**What to produce**
Lines that contain the string "result" are the ones to list; copy all of them from the records.
━━━━━━━━━━━━━━━━━━━━━━━━━━━━━━
(** * GeoAlchemy2 spatial elements and the raster decoder

    A shallow embedding of [geoalchemy2/elements.py] (the classes
    [_SpatialElement], [WKTElement], [WKBElement], [RasterElement]) and of the
    raster decoder of [tests/gallery/test_decipher_raster.py] ([wkbHeader],
    [read_band], [wkbImage]), together with the Python built-ins they call
    ([binascii], [struct], [int], [str] methods, slicing).

    Conventions.
    - A Python [int] is a [Z]; [bytes] and [memoryview] are lists of
      [Byte.byte]; a [str] is a list of characters with code points below 256.
    - A computation that may raise returns a [result]; exceptions are values
      of [exn] carrying the message text (CPython 3.11 wording for the
      library exceptions).
    - Floating point samples and header coefficients are kept as their IEEE
      bit patterns; no claim depends on their numeric value. *)

From Stdlib Require Import ZArith Ascii String Bool Lia List.
From Stdlib.Strings Require Import Byte.
Import ListNotations.
Open Scope Z_scope.

(** ** Python values *)

Definition str := list ascii.
Definition bytes := list byte.

Definition lit (s : string) : str := list_ascii_of_string s.

Definition len {A : Type} (l : list A) : Z := Z.of_nat (length l).

Definition ord (c : ascii) : Z := Z.of_N (N_of_ascii c).

Inductive exn : Type :=
| ValueError (msg : str)
| BinasciiError (msg : str)
| StructError (msg : str)
| IndexError (msg : str)
| OverflowError (msg : str)
| ArgumentError (msg : str)
| AttributeError
| OtherError (cls : str) (msg : str).

Inductive result (A : Type) : Type :=
| Ok (a : A)
| Raise (e : exn).

Arguments Ok {A} a.
Arguments Raise {A} e.

Definition bind {A B : Type} (r : result A) (k : A -> result B) : result B :=
  match r with
  | Ok a => k a
  | Raise e => Raise e
  end.

Notation "x <- c ;; k" := (bind c (fun x => k))
  (at level 61, c at next level, right associativity).

(** [binascii.Error] is a subclass of [ValueError]: an [except ValueError]
    clause catches both. *)
Definition is_ValueError (e : exn) : option str :=
  match e with
  | ValueError m => Some m
  | BinasciiError m => Some m
  | _ => None
  end.

(** Slices [l[lo:hi]], [l[lo:]] and [l[:hi]].  Every slice bound in the
    embedded code is non-negative, so Python's counting from the end for
    negative bounds is not modelled. *)
Definition slice {A : Type} (lo hi : Z) (l : list A) : list A :=
  firstn (Z.to_nat (hi - lo)) (skipn (Z.to_nat lo) l).

Definition slice_from {A : Type} (lo : Z) (l : list A) : list A :=
  skipn (Z.to_nat lo) l.

Definition slice_to {A : Type} (hi : Z) (l : list A) : list A :=
  firstn (Z.to_nat hi) l.

(** [range(n)] *)
Definition range (n : Z) : list Z := map Z.of_nat (seq 0 (Z.to_nat n)).

Fixpoint mapM {A B : Type} (f : A -> result B) (l : list A) : result (list B) :=
  match l with
  | [] => Ok []
  | x :: r => y <- f x ;; ys <- mapM f r ;; Ok (y :: ys)
  end.

(** ** [str] methods *)

(** [str.lower()] on code points below 256: the ASCII capitals and the
    Latin-1 capitals (192..214, 216..222) move up by 32. *)
Definition lower_char (c : ascii) : ascii :=
  let n := ord c in
  if ((65 <=? n) && (n <=? 90)) || ((192 <=? n) && (n <=? 214))
     || ((216 <=? n) && (n <=? 222))
  then ascii_of_N (Z.to_N (n + 32)) else c.

Definition lower (s : str) : str := map lower_char s.

Fixpoint startswith (p s : str) : bool :=
  match p, s with
  | [], _ => true
  | a :: p', b :: s' => Ascii.eqb a b && startswith p' s'
  | _ :: _, [] => false
  end.

(** [s.split(sep)] for a one-character separator. *)
Fixpoint split (sep : ascii) (s : str) : list str :=
  match s with
  | [] => [[]]
  | c :: r =>
      if Ascii.eqb c sep then [] :: split sep r
      else match split sep r with
           | p :: ps => (c :: p) :: ps
           | [] => [[c]]
           end
  end.

Definition is_digit (c : ascii) : bool := (48 <=? ord c) && (ord c <=? 57).

Definition digit_char (d : Z) : ascii := ascii_of_N (Z.to_N (48 + d)).

(** The decimal digits of an [int], most significant first, with a leading
    minus sign for a negative number: the text of [str(n)] whenever [str(n)]
    returns (see [py_str] for the limit on the number of digits). *)
Fixpoint digits_from (fuel : nat) (n : Z) (acc : str) : str :=
  match fuel with
  | O => acc
  | S f =>
      let acc' := digit_char (n mod 10) :: acc in
      if n <? 10 then acc' else digits_from f (n / 10) acc'
  end.

Definition str_of_nonneg (n : Z) : str :=
  digits_from (S (Z.to_nat (Z.log2 n))) n [].

Definition str_of_int (n : Z) : str :=
  if n <? 0 then "-"%char :: str_of_nonneg (- n) else str_of_nonneg n.

(** [sys.get_int_max_str_digits()]: CPython 3.11 converts no [int] of more
    decimal digits to or from text. *)
Definition int_max_str_digits : Z := 4300.

(** The number of decimal digits of [n], the sign left out. *)
Definition num_digits (n : Z) : Z := len (str_of_nonneg (Z.abs n)).

Definition str_limit_error : exn :=
  ValueError (lit "Exceeds the limit (4300 digits) for integer string conversion; use sys.set_int_max_str_digits() to increase the limit").

(** [str(n)], and [n] in an f-string or in [str.format]: a [ValueError] for
    an [int] of more than 4300 digits.  [as_ewkt] formats an SRID of any
    size and goes through [py_str].  The error messages of the embedded
    code format byte values, 16-bit fields, lengths, offsets and pixel type
    codes, taken to be below the limit, and are written with
    [str_of_int]. *)
Definition py_str (n : Z) : result str :=
  if int_max_str_digits <? num_digits n then Raise str_limit_error
  else Ok (str_of_int n).

(** [int(s)] in base 10, as CPython 3.11 reads a [str].  White space around
    the number is dropped, one sign is allowed, and single underscores may
    separate digits.  White space is 9..13 and 32, and, outside ASCII, 133
    and 160.  The digits and underscores after the sign are scanned first,
    and a number of more than 4300 digits is refused before what follows
    the digits is looked at. *)
Definition is_int_space (c : ascii) : bool :=
  let n := ord c in
  ((9 <=? n) && (n <=? 13)) || (n =? 32) || (n =? 133) || (n =? 160).

Fixpoint lstrip (s : str) : str :=
  match s with
  | c :: r => if is_int_space c then lstrip r else s
  | [] => []
  end.

(** The scan of the digits and underscores at the head of [cs]: the number
    read, the count of its digits and the characters that follow; [None]
    for two underscores in a row or an underscore at the end of the run. *)
Fixpoint int_digits (cs : str) (acc count : Z) (after_underscore : bool)
  : option (Z * Z * str) :=
  match cs with
  | [] => if after_underscore then None else Some (acc, count, [])
  | c :: r =>
      if is_digit c then int_digits r (10 * acc + (ord c - 48)) (count + 1) false
      else if Ascii.eqb c "_"%char
           then if after_underscore then None else int_digits r acc count true
           else if after_underscore then None else Some (acc, count, cs)
  end.

Definition int_literal_error (s : str) : exn :=
  ValueError (lit "invalid literal for int() with base 10: '" ++ s ++ lit "'").

Definition int_limit_error (digits : Z) : exn :=
  ValueError (lit "Exceeds the limit (4300 digits) for integer string conversion: value has "
                ++ str_of_int digits
                ++ lit " digits; use sys.set_int_max_str_digits() to increase the limit").

(** What [int] does with the scan: the limit on the digits comes first,
    then a number needs a digit, and only white space may follow it.  [s]
    is the whole argument, for the message. *)
Definition int_after_digits (s : str) (scanned : option (Z * Z * str))
  : result Z :=
  match scanned with
  | None => Raise (int_literal_error s)
  | Some (n, digits, rest) =>
      if int_max_str_digits <? digits then Raise (int_limit_error digits)
      else if digits =? 0 then Raise (int_literal_error s)
      else match lstrip rest with
           | [] => Ok n
           | _ :: _ => Raise (int_literal_error s)
           end
  end.

(** The number after the sign, which may not begin with an underscore. *)
Definition int_unsigned (s cs : str) : result Z :=
  match cs with
  | "_"%char :: _ => Raise (int_literal_error s)
  | _ => int_after_digits s (int_digits cs 0 0 false)
  end.

Definition py_int (s : str) : result Z :=
  match lstrip s with
  | "+"%char :: r => int_unsigned s r
  | "-"%char :: r => n <- int_unsigned s r ;; Ok (- n)
  | body => int_unsigned s body
  end.

(** ** [binascii] *)

Definition byte_to_Z (b : byte) : Z := Z.of_N (Byte.to_N b).

Definition Z_to_byte (z : Z) : byte :=
  match Byte.of_N (Z.to_N (z mod 256)) with
  | Some b => b
  | None => x00
  end.

Definition hexdigit (n : Z) : ascii :=
  nth (Z.to_nat n) (lit "0123456789abcdef") "0"%char.

Definition digit_value (c : ascii) : option Z :=
  let n := ord c in
  if (48 <=? n) && (n <=? 57) then Some (n - 48)
  else if (97 <=? n) && (n <=? 102) then Some (n - 87)
  else if (65 <=? n) && (n <=? 70) then Some (n - 55)
  else None.

Definition hexlify_byte (b : byte) : str :=
  [hexdigit (byte_to_Z b / 16); hexdigit (byte_to_Z b mod 16)].

(** [binascii.hexlify(data)], decoded to text: two lowercase digits a byte. *)
Definition hexlify (data : bytes) : str := flat_map hexlify_byte data.

Fixpoint unhex_pairs (cs : str) : option bytes :=
  match cs with
  | [] => Some []
  | [_] => None
  | c1 :: c2 :: r =>
      match digit_value c1, digit_value c2, unhex_pairs r with
      | Some v1, Some v2, Some bs => Some (Z_to_byte (16 * v1 + v2) :: bs)
      | _, _, _ => None
      end
  end.

(** [binascii.unhexlify(s)] for a [str] argument. *)
Definition unhexlify (s : str) : result bytes :=
  if existsb (fun c => 128 <=? ord c) s
  then Raise (ValueError (lit "string argument should contain only ASCII characters"))
  else if Nat.odd (length s)
  then Raise (BinasciiError (lit "Odd-length string"))
  else match unhex_pairs s with
       | Some bs => Ok bs
       | None => Raise (BinasciiError (lit "Non-hexadecimal digit found"))
       end.

(** ** [struct] and [int.to_bytes] *)

(** The byte order prefix of a format string: none (native), ["<"], [">"].
    The source uses the native order with one-byte formats only, where the
    order does not matter. *)
Inductive order : Type := Native | LittleEndian | BigEndian.

(** The format characters the source uses. *)
Inductive format_char : Type :=
| fmt_bool | fmt_b | fmt_B | fmt_h | fmt_H | fmt_i | fmt_I | fmt_f | fmt_d.

Definition calcsize (c : format_char) : Z :=
  match c with
  | fmt_bool | fmt_b | fmt_B => 1
  | fmt_h | fmt_H => 2
  | fmt_i | fmt_I | fmt_f => 4
  | fmt_d => 8
  end.

Fixpoint le_to_Z (bs : bytes) : Z :=
  match bs with
  | [] => 0
  | b :: r => byte_to_Z b + 256 * le_to_Z r
  end.

Fixpoint Z_to_le (n : nat) (z : Z) : bytes :=
  match n with
  | O => []
  | S k => Z_to_byte z :: Z_to_le k (z / 256)
  end.

Definition bytes_to_uint (o : order) (bs : bytes) : Z :=
  match o with
  | BigEndian => le_to_Z (rev bs)
  | _ => le_to_Z bs
  end.

Definition uint_to_bytes (o : order) (n : nat) (z : Z) : bytes :=
  match o with
  | BigEndian => rev (Z_to_le n z)
  | _ => Z_to_le n z
  end.

Definition to_signed (bits : Z) (u : Z) : Z :=
  if u <? 2 ^ (bits - 1) then u else u - 2 ^ bits.

(** A value produced by [struct.unpack]. *)
Inductive sample : Type :=
| SBool (b : bool)
| SInt (n : Z)
| SFloat32 (bits : Z)
| SFloat64 (bits : Z).

Definition unpack_value (o : order) (c : format_char) (bs : bytes) : sample :=
  let u := bytes_to_uint o bs in
  match c with
  | fmt_bool => SBool (negb (u =? 0))
  | fmt_b => SInt (to_signed 8 u)
  | fmt_B => SInt u
  | fmt_h => SInt (to_signed 16 u)
  | fmt_H => SInt u
  | fmt_i => SInt (to_signed 32 u)
  | fmt_I => SInt u
  | fmt_f => SFloat32 u
  | fmt_d => SFloat64 u
  end.

(** [struct.unpack(fmt, bs)[0]] for a one-field format. *)
Definition struct_unpack (o : order) (c : format_char) (bs : bytes)
  : result sample :=
  if len bs =? calcsize c then Ok (unpack_value o c bs)
  else Raise (StructError (lit "unpack requires a buffer of "
                             ++ str_of_int (calcsize c) ++ lit " bytes")).

(** The integer held by the result of an integer format. *)
Definition int_of_sample (v : sample) : Z :=
  match v with
  | SInt n => n
  | SBool b => if b then 1 else 0
  | SFloat32 _ | SFloat64 _ => 0
  end.

Definition unpack_int (o : order) (c : format_char) (bs : bytes) : result Z :=
  v <- struct_unpack o c bs ;; Ok (int_of_sample v).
━━━━━━━━━━━━━━━━━━━━━━━━━━━━━━
**Finished task**
    - A computation that may raise returns a [result]; exceptions are values
Inductive result (A : Type) : Type :=
Definition bind {A B : Type} (r : result A) (k : A -> result B) : result B :=
Fixpoint mapM {A B : Type} (f : A -> result B) (l : list A) : result (list B) :=
Definition py_str (n : Z) : result str :=
  : result Z :=
Definition int_unsigned (s cs : str) : result Z :=
Definition py_int (s : str) : result Z :=
Definition unhexlify (s : str) : result bytes :=
  : result sample :=
(** The integer held by the result of an integer format. *)
Definition unpack_int (o : order) (c : format_char) (bs : bytes) : result Z :=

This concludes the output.